**About this exercise**. Across these entries, how many lines contain the word "Hsorted"? Answer with only the number.

**Data shown**.
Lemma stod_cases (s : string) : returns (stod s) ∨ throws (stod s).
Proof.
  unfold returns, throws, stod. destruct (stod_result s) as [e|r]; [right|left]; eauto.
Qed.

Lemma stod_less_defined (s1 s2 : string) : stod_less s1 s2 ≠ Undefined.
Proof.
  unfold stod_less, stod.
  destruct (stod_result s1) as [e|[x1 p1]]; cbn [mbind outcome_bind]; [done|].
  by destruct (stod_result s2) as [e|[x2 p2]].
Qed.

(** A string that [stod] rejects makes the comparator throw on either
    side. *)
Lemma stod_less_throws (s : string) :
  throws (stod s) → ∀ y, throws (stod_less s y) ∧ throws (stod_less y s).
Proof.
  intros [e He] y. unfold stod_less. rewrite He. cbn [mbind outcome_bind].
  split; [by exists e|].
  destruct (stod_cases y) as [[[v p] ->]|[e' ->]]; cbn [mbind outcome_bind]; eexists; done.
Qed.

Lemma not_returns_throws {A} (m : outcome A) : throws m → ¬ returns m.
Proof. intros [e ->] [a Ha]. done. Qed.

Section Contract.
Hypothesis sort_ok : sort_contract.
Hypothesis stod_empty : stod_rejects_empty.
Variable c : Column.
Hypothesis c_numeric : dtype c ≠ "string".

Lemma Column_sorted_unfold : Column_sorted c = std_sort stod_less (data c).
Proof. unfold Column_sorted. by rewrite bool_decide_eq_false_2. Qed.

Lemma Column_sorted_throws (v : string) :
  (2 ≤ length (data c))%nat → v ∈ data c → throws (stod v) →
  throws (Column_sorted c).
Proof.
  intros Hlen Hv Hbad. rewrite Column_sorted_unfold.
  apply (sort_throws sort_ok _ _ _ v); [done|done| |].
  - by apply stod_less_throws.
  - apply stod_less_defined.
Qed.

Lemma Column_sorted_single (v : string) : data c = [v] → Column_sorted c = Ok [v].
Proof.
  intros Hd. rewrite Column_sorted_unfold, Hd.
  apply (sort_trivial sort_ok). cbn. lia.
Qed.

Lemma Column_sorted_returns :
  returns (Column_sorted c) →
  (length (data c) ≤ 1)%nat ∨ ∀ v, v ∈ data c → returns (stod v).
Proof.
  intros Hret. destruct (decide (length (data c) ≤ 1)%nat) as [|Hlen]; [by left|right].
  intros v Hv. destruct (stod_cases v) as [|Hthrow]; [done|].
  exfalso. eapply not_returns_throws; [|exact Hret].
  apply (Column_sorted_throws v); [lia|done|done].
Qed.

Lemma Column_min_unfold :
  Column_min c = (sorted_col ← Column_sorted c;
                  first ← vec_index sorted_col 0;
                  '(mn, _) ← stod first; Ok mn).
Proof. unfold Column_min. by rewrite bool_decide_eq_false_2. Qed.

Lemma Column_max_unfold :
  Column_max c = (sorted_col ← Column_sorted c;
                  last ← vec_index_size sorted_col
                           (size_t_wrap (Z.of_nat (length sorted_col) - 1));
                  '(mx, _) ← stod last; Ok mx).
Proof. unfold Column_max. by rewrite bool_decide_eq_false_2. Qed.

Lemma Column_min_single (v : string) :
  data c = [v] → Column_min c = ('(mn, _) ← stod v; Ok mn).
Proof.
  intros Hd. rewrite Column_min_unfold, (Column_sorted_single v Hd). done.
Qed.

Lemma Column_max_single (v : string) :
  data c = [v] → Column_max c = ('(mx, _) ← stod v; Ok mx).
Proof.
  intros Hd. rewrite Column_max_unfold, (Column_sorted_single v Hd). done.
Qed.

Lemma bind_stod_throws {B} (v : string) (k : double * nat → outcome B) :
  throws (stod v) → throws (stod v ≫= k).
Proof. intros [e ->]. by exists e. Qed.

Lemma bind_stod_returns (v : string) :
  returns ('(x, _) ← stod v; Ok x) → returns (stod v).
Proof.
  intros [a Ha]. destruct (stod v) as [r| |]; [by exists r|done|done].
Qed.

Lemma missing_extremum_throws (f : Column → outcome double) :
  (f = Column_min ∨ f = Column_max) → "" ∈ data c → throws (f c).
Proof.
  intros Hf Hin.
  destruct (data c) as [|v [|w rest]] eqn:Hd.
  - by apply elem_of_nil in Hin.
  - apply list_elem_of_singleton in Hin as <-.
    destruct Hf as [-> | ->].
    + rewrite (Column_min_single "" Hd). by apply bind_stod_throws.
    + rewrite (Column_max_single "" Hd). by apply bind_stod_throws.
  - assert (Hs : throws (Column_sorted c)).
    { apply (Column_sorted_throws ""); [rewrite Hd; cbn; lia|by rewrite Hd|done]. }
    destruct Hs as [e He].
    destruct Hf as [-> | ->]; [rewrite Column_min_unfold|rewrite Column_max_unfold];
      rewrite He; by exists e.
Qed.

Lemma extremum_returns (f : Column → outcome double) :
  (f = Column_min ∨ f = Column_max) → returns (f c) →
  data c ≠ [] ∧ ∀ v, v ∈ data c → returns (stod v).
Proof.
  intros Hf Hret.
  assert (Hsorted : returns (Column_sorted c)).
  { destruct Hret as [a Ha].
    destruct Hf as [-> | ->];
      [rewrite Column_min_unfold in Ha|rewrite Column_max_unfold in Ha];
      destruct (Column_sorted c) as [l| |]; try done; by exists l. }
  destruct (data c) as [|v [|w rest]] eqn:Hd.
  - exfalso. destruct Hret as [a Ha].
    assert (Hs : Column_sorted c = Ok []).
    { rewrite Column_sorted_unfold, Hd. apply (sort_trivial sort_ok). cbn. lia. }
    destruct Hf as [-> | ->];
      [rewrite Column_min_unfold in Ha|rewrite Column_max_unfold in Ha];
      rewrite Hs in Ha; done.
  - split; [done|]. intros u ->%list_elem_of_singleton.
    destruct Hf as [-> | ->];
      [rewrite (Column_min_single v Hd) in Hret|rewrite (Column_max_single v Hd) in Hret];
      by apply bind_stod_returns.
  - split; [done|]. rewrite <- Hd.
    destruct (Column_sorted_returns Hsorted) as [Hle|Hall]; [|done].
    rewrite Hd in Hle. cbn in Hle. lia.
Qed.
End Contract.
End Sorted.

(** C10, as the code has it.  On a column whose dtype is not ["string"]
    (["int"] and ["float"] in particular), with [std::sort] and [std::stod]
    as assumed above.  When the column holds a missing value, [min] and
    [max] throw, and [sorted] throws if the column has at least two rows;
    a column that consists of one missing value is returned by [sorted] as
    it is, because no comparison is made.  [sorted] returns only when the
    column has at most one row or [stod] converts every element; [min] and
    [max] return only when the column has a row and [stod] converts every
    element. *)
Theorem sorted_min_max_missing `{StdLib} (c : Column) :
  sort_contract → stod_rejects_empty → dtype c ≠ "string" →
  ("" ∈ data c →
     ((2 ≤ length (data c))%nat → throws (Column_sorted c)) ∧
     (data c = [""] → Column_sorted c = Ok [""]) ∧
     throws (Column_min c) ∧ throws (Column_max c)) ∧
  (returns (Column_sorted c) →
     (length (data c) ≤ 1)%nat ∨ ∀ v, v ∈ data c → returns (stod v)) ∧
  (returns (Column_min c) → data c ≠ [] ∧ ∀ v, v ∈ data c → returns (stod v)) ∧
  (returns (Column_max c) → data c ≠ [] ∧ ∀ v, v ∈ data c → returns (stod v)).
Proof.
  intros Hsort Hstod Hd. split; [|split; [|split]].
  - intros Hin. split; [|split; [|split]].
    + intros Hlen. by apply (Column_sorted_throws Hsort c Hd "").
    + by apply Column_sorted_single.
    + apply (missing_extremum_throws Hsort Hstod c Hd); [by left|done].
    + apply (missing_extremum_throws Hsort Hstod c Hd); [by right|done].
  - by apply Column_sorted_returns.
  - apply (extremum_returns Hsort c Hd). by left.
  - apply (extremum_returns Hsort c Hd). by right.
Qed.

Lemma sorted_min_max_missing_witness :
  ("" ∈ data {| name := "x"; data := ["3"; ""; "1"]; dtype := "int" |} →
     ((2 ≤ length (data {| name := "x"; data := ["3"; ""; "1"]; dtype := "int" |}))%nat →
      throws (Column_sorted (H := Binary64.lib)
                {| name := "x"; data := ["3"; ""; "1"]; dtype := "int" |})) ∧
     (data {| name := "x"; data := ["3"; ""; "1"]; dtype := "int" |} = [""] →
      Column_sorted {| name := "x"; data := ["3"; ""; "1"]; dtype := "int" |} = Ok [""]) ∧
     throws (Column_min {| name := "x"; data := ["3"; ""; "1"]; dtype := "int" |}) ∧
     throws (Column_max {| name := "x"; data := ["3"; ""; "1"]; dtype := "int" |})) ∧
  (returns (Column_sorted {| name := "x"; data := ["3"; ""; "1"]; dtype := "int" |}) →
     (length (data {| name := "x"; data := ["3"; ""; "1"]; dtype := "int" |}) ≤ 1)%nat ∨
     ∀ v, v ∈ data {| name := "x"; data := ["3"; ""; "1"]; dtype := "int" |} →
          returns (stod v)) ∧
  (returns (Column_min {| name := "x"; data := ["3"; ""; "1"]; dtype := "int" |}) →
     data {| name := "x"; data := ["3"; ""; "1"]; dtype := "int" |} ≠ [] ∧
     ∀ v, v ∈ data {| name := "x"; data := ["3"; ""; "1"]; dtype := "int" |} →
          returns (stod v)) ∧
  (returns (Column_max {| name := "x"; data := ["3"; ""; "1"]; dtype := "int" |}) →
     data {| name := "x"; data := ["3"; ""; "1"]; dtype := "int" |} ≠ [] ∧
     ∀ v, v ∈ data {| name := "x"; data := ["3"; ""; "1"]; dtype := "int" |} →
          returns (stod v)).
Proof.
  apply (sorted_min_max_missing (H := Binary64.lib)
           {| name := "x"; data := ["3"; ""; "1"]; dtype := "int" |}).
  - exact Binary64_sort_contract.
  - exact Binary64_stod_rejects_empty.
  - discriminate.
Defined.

**Answer section**. 2